REQUIRED ACTION = Write all of the entries again. Keep them exactly as they are.

### MATERIAL TO PROCESS

(** Imports.  Every prefix that an accepting profile offers has exactly one
    imported entry.  It is active exactly when a single profile offers it, it
    is not reserved and no binding covers it: ambiguous offers and overridden
    ones carry no traffic. *)
Theorem BuildIP_imports st ss :
  NoDup (ie_Prefix <$> ip_Imported (BuildIP st ss)) ∧
  (∀ p, (∃ e, e ∈ ip_Imported (BuildIP st ss) ∧ ie_Prefix e = p) ↔
        ∃ id r, (id, r) ∈ plan_offers st ss ∧ prefix.Masked (rs_Prefix r) = p) ∧
  (∀ e, e ∈ ip_Imported (BuildIP st ss) →
     (∀ id, ie_Active e = true ∧ ie_ProfileID e = id ↔
       sole_ip_offer st ss (ie_Prefix e) id ∧ routeOverlapsReserved st (ie_Prefix e) = false ∧
       ¬ ∃ b, b ∈ st_IPRouteBindings st ∧ overridden_by (ie_Prefix e) (prefix.Masked (ib_Prefix b)))).
Proof.
  assert (Hpre : ∀ p l, candidates st ss !! p = Some l →
    ie_Prefix (override_entry (exact_entries st ss) (imported_entry (p, l))) = p).
  { intros p l Hl. destruct (override_entry_spec (exact_entries st ss) (imported_entry (p, l))) as [-> _].
    by destruct (imported_entry_spec st ss p l Hl) as [-> _]. }
  split_and!.
  - rewrite BuildIP_Imported_perm, <-!list_fmap_compose.
    apply NoDup_fmap_2_strong; [|apply NoDup_map_to_list].
    intros [p1 l1] [p2 l2] H1%elem_of_map_to_list H2%elem_of_map_to_list. unfold compose.
    rewrite (Hpre _ _ H1), (Hpre _ _ H2). congruence.
  - intros p. pose proof (table_key offer_key (offer_entry CGNATRange TailscaleULARange st) ie_ProfileID
      better_router (plan_offers st ss)) as Hkey. fold (candidates st ss) in Hkey. split.
    + intros (e & (q & l & Hl & ->)%Imported_elem & <-). rewrite (Hpre _ _ Hl).
      destruct (proj1 (Hkey q) (mk_is_Some _ _ Hl)) as ([id r] & ? & ?). eauto.
    + intros (id & r & Ho & Hk). destruct (proj2 (Hkey p)) as [l Hl]; [by exists (id, r)|].
      eexists. split; [apply Imported_elem; eauto|]. by apply Hpre.
  - intros e (p & l & Hl & ->)%Imported_elem id. rewrite (Hpre _ _ Hl).
    destruct (override_entry_spec (exact_entries st ss) (imported_entry (p, l))) as (_ & -> & Ha).
    destruct (imported_entry_spec st ss p l Hl) as (Hp & Hs1 & Hs2). rewrite Ha, Hp.
    assert ((∃ x, x ∈ exact_entries st ss ∧ overridden_by p (ie_Prefix x)) ↔
      ∃ b, b ∈ st_IPRouteBindings st ∧ overridden_by p (prefix.Masked (ib_Prefix b))) as ->.
    { split.
      - intros (x & (b & -> & Hb)%list_elem_of_fmap & Ho). exists b. split; [done|].
        by destruct (exact_entry_fields st (profiles_by_id (st_Profiles st)) (status_by_id ss) b)
          as [<- _].
      - intros (b & Hb & Ho). eexists. split; [apply list_elem_of_fmap; eauto|].
        by destruct (exact_entry_fields st (profiles_by_id (st_Profiles st)) (status_by_id ss) b)
          as [-> _]. }
    split.
    + intros [[Hact Hno] <-]. destruct (Hs1 Hact). tauto.
    + intros (Hsole & Hr & Hno). destruct (Hs2 id Hsole Hr). tauto.
Qed.
End plan.

(** ** A concrete plan *)

Definition test_cgnat : Prefix := MkPrefix (Addr4 1681915904) 10.
Definition test_ula : Prefix := MkPrefix (Addr6 (Z.shiftl 0xfd7a115ca1e0 80) "") 48.
Definition accepting (id : string) : Profile :=
  MkProfile id id "" "tailscale" "" "" "" false false true true None "" false.
Definition plan_state : State :=
  MkState false "10.9.0.0/16" "" (Addr4 3232235521) AddrInvalid AddrInvalid
    [accepting "home"; accepting "work"] []
    [MkIPBinding (MkPrefix (Addr4 167837953) 24) "work"] [] [] None
    (MkUpdateState false "" "" "" "").
Definition plan_statuses : list Status :=
  [simple_status "home" [MkRouteStatus (MkPrefix (Addr4 168361984) 16) "h1";
                         MkRouteStatus (MkPrefix (Addr4 167772160) 8) "h1";
                         MkRouteStatus (MkPrefix (Addr4 167903232) 24) "h1"] [] [] "";
   simple_status "work" [MkRouteStatus (MkPrefix (Addr4 167837696) 16) "w1";
                         MkRouteStatus (MkPrefix (Addr4 167903232) 24) "w1"] [] [] ""].
Definition test_plan : IPPlan := BuildIP test_cgnat test_ula plan_state plan_statuses.

Definition plan_view (e : IPEntry) : string * string * bool * string :=
  (prefix_string (ie_Prefix e), ie_ProfileID e, ie_Active e, ie_Reason e).
Example test_plan_value :
  plan_view <$> (ip_Exact test_plan ++ ip_Imported test_plan) =
  [("10.1.1.0/24", "work", true, "");
   ("10.0.0.0/8", "home", false, "host_route_conflict");
   ("10.1.0.0/16", "work", true, "partially_overridden");
   ("10.2.0.0/24", "", false, "ambiguous_route");
   ("10.9.0.0/16", "home", false, "host_route_conflict")].
Proof. vm_compute. reflexivity. Qed.

Lemma plan_inputs_wf : bindings_wf plan_state ∧ routes_wf plan_statuses.
Proof.
  split; unfold bindings_wf, routes_wf, plan_state, plan_statuses, simple_status;
    cbn [st_IPRouteBindings s_AvailableRoutes]; rewrite !Forall_cons, Forall_nil;
    cbn [s_AvailableRoutes]; rewrite ?Forall_cons, ?Forall_nil; by vm_compute.
Qed.
Lemma BuildIP_reserved_witness :
  ∃ e, e ∈ ip_Exact test_plan ++ ip_Imported test_plan ∧ ie_Active e = true ∧
    ¬ reserved_address test_cgnat test_ula plan_state (Addr4 167837955).
Proof.
  destruct (ip_Exact test_plan) as [|e es] eqn:E; [exfalso; vm_compute in E; discriminate|].
  assert (Hin : e ∈ ip_Exact test_plan ++ ip_Imported test_plan) by (rewrite E; left).
  assert (Ha : ie_Active e = true ∧ prefix.Contains (ie_Prefix e) (Addr4 167837955) = true).
  { vm_compute in E. injection E as <- _. vm_compute. by split. }
  exists e. split; [rewrite <-E; exact Hin|]. split; [exact (proj1 Ha)|].
  exact (BuildIP_reserved test_cgnat test_ula eq_refl eq_refl plan_state plan_statuses e _
    (proj1 plan_inputs_wf) (proj2 plan_inputs_wf) Hin (proj1 Ha) (proj2 Ha)).
Defined.
Lemma BuildIP_bindings_witness :
  ∃ e, e ∈ ip_Exact test_plan ∧ ie_ProfileID e = "work".
Proof.
  destruct (BuildIP_bindings test_cgnat test_ula plan_state plan_statuses
    (MkIPBinding (MkPrefix (Addr4 167837953) 24) "work") ltac:(left)) as (e & He & _ & Hid & _).
  exists e. split; [exact He|exact Hid].
Defined.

######

COMPLETED TASK =
(** Imports.  Every prefix that an accepting profile offers has exactly one
    imported entry.  It is active exactly when a single profile offers it, it
    is not reserved and no binding covers it: ambiguous offers and overridden
    ones carry no traffic. *)
Theorem BuildIP_imports st ss :
  NoDup (ie_Prefix <$> ip_Imported (BuildIP st ss)) ∧
  (∀ p, (∃ e, e ∈ ip_Imported (BuildIP st ss) ∧ ie_Prefix e = p) ↔
        ∃ id r, (id, r) ∈ plan_offers st ss ∧ prefix.Masked (rs_Prefix r) = p) ∧
  (∀ e, e ∈ ip_Imported (BuildIP st ss) →
     (∀ id, ie_Active e = true ∧ ie_ProfileID e = id ↔
       sole_ip_offer st ss (ie_Prefix e) id ∧ routeOverlapsReserved st (ie_Prefix e) = false ∧
       ¬ ∃ b, b ∈ st_IPRouteBindings st ∧ overridden_by (ie_Prefix e) (prefix.Masked (ib_Prefix b)))).
Proof.
  assert (Hpre : ∀ p l, candidates st ss !! p = Some l →
    ie_Prefix (override_entry (exact_entries st ss) (imported_entry (p, l))) = p).
  { intros p l Hl. destruct (override_entry_spec (exact_entries st ss) (imported_entry (p, l))) as [-> _].
    by destruct (imported_entry_spec st ss p l Hl) as [-> _]. }
  split_and!.
  - rewrite BuildIP_Imported_perm, <-!list_fmap_compose.
    apply NoDup_fmap_2_strong; [|apply NoDup_map_to_list].
    intros [p1 l1] [p2 l2] H1%elem_of_map_to_list H2%elem_of_map_to_list. unfold compose.
    rewrite (Hpre _ _ H1), (Hpre _ _ H2). congruence.
  - intros p. pose proof (table_key offer_key (offer_entry CGNATRange TailscaleULARange st) ie_ProfileID
      better_router (plan_offers st ss)) as Hkey. fold (candidates st ss) in Hkey. split.
    + intros (e & (q & l & Hl & ->)%Imported_elem & <-). rewrite (Hpre _ _ Hl).
      destruct (proj1 (Hkey q) (mk_is_Some _ _ Hl)) as ([id r] & ? & ?). eauto.
    + intros (id & r & Ho & Hk). destruct (proj2 (Hkey p)) as [l Hl]; [by exists (id, r)|].
      eexists. split; [apply Imported_elem; eauto|]. by apply Hpre.
  - intros e (p & l & Hl & ->)%Imported_elem id. rewrite (Hpre _ _ Hl).
    destruct (override_entry_spec (exact_entries st ss) (imported_entry (p, l))) as (_ & -> & Ha).
    destruct (imported_entry_spec st ss p l Hl) as (Hp & Hs1 & Hs2). rewrite Ha, Hp.
    assert ((∃ x, x ∈ exact_entries st ss ∧ overridden_by p (ie_Prefix x)) ↔
      ∃ b, b ∈ st_IPRouteBindings st ∧ overridden_by p (prefix.Masked (ib_Prefix b))) as ->.
    { split.
      - intros (x & (b & -> & Hb)%list_elem_of_fmap & Ho). exists b. split; [done|].
        by destruct (exact_entry_fields st (profiles_by_id (st_Profiles st)) (status_by_id ss) b)
          as [<- _].
      - intros (b & Hb & Ho). eexists. split; [apply list_elem_of_fmap; eauto|].
        by destruct (exact_entry_fields st (profiles_by_id (st_Profiles st)) (status_by_id ss) b)
          as [-> _]. }
    split.
    + intros [[Hact Hno] <-]. destruct (Hs1 Hact). tauto.
    + intros (Hsole & Hr & Hno). destruct (Hs2 id Hsole Hr). tauto.
Qed.
End plan.

(** ** A concrete plan *)

Definition test_cgnat : Prefix := MkPrefix (Addr4 1681915904) 10.
Definition test_ula : Prefix := MkPrefix (Addr6 (Z.shiftl 0xfd7a115ca1e0 80) "") 48.
Definition accepting (id : string) : Profile :=
  MkProfile id id "" "tailscale" "" "" "" false false true true None "" false.
Definition plan_state : State :=
  MkState false "10.9.0.0/16" "" (Addr4 3232235521) AddrInvalid AddrInvalid
    [accepting "home"; accepting "work"] []
    [MkIPBinding (MkPrefix (Addr4 167837953) 24) "work"] [] [] None
    (MkUpdateState false "" "" "" "").
Definition plan_statuses : list Status :=
  [simple_status "home" [MkRouteStatus (MkPrefix (Addr4 168361984) 16) "h1";
                         MkRouteStatus (MkPrefix (Addr4 167772160) 8) "h1";
                         MkRouteStatus (MkPrefix (Addr4 167903232) 24) "h1"] [] [] "";
   simple_status "work" [MkRouteStatus (MkPrefix (Addr4 167837696) 16) "w1";
                         MkRouteStatus (MkPrefix (Addr4 167903232) 24) "w1"] [] [] ""].
Definition test_plan : IPPlan := BuildIP test_cgnat test_ula plan_state plan_statuses.

Definition plan_view (e : IPEntry) : string * string * bool * string :=
  (prefix_string (ie_Prefix e), ie_ProfileID e, ie_Active e, ie_Reason e).
Example test_plan_value :
  plan_view <$> (ip_Exact test_plan ++ ip_Imported test_plan) =
  [("10.1.1.0/24", "work", true, "");
   ("10.0.0.0/8", "home", false, "host_route_conflict");
   ("10.1.0.0/16", "work", true, "partially_overridden");
   ("10.2.0.0/24", "", false, "ambiguous_route");
   ("10.9.0.0/16", "home", false, "host_route_conflict")].
Proof. vm_compute. reflexivity. Qed.

Lemma plan_inputs_wf : bindings_wf plan_state ∧ routes_wf plan_statuses.
Proof.
  split; unfold bindings_wf, routes_wf, plan_state, plan_statuses, simple_status;
    cbn [st_IPRouteBindings s_AvailableRoutes]; rewrite !Forall_cons, Forall_nil;
    cbn [s_AvailableRoutes]; rewrite ?Forall_cons, ?Forall_nil; by vm_compute.
Qed.
Lemma BuildIP_reserved_witness :
  ∃ e, e ∈ ip_Exact test_plan ++ ip_Imported test_plan ∧ ie_Active e = true ∧
    ¬ reserved_address test_cgnat test_ula plan_state (Addr4 167837955).
Proof.
  destruct (ip_Exact test_plan) as [|e es] eqn:E; [exfalso; vm_compute in E; discriminate|].
  assert (Hin : e ∈ ip_Exact test_plan ++ ip_Imported test_plan) by (rewrite E; left).
  assert (Ha : ie_Active e = true ∧ prefix.Contains (ie_Prefix e) (Addr4 167837955) = true).
  { vm_compute in E. injection E as <- _. vm_compute. by split. }
  exists e. split; [rewrite <-E; exact Hin|]. split; [exact (proj1 Ha)|].
  exact (BuildIP_reserved test_cgnat test_ula eq_refl eq_refl plan_state plan_statuses e _
    (proj1 plan_inputs_wf) (proj2 plan_inputs_wf) Hin (proj1 Ha) (proj2 Ha)).
Defined.
Lemma BuildIP_bindings_witness :
  ∃ e, e ∈ ip_Exact test_plan ∧ ie_ProfileID e = "work".
Proof.
  destruct (BuildIP_bindings test_cgnat test_ula plan_state plan_statuses
    (MkIPBinding (MkPrefix (Addr4 167837953) 24) "work") ltac:(left)) as (e & He & _ & Hid & _).
  exists e. split; [exact He|exact Hid].
Defined.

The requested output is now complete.